Exercise prompt:
Beneath this line are the data; copy exactly the part of them that opens with the line containing "Background botToken chatIDStr parts proxy" and closes with the line containing "chatIDStr 0 evs", and only that part.

(Records drawn from a dataset)

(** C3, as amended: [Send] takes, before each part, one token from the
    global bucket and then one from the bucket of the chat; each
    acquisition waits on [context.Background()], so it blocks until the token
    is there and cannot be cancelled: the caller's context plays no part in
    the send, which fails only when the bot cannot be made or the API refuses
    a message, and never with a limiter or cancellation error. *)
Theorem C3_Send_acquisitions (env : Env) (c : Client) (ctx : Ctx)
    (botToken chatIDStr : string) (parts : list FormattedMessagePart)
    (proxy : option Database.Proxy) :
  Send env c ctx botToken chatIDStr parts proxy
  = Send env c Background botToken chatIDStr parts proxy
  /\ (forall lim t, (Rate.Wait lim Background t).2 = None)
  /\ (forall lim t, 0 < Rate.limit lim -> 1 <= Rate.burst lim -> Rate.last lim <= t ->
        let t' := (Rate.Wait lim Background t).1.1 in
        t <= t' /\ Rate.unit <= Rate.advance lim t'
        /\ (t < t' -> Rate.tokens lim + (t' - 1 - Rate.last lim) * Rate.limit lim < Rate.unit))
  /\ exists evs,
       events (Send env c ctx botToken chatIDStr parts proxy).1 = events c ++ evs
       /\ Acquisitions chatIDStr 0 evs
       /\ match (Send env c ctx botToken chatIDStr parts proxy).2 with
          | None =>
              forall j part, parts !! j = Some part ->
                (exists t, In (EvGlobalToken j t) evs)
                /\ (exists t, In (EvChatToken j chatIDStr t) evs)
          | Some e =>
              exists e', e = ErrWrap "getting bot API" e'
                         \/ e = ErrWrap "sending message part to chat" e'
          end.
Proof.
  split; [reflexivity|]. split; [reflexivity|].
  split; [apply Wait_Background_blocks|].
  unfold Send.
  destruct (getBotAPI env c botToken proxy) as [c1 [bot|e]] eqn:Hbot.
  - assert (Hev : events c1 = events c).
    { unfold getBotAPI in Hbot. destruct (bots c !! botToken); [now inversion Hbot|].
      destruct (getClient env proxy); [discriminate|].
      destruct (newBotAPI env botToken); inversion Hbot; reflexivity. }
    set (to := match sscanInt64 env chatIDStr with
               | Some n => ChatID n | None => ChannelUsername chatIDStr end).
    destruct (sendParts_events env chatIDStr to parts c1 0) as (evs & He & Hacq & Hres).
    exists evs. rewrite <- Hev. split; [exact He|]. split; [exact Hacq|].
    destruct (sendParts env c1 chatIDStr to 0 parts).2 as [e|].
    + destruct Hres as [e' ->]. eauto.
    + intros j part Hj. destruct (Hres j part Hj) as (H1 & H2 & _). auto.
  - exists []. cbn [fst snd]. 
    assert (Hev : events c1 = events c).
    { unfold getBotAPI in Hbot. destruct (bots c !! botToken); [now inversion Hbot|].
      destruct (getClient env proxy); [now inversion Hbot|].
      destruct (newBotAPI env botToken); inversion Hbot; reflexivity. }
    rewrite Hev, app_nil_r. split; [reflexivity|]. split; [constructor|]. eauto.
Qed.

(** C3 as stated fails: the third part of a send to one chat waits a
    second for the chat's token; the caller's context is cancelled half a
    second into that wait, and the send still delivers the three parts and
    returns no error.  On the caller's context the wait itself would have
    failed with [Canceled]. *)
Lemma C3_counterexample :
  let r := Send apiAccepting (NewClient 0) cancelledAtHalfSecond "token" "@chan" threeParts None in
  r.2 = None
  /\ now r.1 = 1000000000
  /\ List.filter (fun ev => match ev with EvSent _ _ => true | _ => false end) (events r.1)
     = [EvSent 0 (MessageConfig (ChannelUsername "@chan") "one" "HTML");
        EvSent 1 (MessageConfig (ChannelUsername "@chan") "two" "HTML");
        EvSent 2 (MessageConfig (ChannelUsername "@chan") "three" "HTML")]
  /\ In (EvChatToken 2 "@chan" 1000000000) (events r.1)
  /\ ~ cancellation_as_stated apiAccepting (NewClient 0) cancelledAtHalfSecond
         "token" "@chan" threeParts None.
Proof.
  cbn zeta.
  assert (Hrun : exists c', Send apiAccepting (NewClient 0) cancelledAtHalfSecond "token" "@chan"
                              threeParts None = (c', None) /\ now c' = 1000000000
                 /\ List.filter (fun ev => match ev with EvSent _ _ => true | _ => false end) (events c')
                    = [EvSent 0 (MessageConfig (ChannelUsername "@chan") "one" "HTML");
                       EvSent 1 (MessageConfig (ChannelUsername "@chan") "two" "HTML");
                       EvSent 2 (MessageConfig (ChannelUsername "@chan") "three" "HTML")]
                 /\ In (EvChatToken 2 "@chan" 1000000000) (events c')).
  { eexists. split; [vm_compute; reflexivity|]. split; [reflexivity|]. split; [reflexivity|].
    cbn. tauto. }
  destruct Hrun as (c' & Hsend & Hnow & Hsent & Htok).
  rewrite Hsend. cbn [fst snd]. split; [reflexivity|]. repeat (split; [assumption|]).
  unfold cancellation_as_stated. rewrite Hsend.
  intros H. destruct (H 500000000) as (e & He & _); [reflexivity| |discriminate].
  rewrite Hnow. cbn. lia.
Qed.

---

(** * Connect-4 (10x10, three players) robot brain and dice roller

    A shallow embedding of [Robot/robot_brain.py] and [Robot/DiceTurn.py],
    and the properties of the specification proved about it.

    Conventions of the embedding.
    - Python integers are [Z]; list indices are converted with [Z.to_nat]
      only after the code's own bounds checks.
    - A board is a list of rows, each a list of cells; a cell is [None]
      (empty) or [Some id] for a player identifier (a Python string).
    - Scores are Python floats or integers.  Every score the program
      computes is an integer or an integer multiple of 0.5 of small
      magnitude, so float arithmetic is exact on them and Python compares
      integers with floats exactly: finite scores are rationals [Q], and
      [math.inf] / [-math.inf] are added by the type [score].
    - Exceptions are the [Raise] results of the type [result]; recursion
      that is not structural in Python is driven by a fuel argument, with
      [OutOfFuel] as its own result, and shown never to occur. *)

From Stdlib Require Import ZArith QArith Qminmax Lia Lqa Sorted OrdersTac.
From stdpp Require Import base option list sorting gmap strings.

Response:
  = Send env c Background botToken chatIDStr parts proxy
  /\ (forall lim t, (Rate.Wait lim Background t).2 = None)
  /\ (forall lim t, 0 < Rate.limit lim -> 1 <= Rate.burst lim -> Rate.last lim <= t ->
        let t' := (Rate.Wait lim Background t).1.1 in
        t <= t' /\ Rate.unit <= Rate.advance lim t'
        /\ (t < t' -> Rate.tokens lim + (t' - 1 - Rate.last lim) * Rate.limit lim < Rate.unit))
  /\ exists evs,
       events (Send env c ctx botToken chatIDStr parts proxy).1 = events c ++ evs
       /\ Acquisitions chatIDStr 0 evs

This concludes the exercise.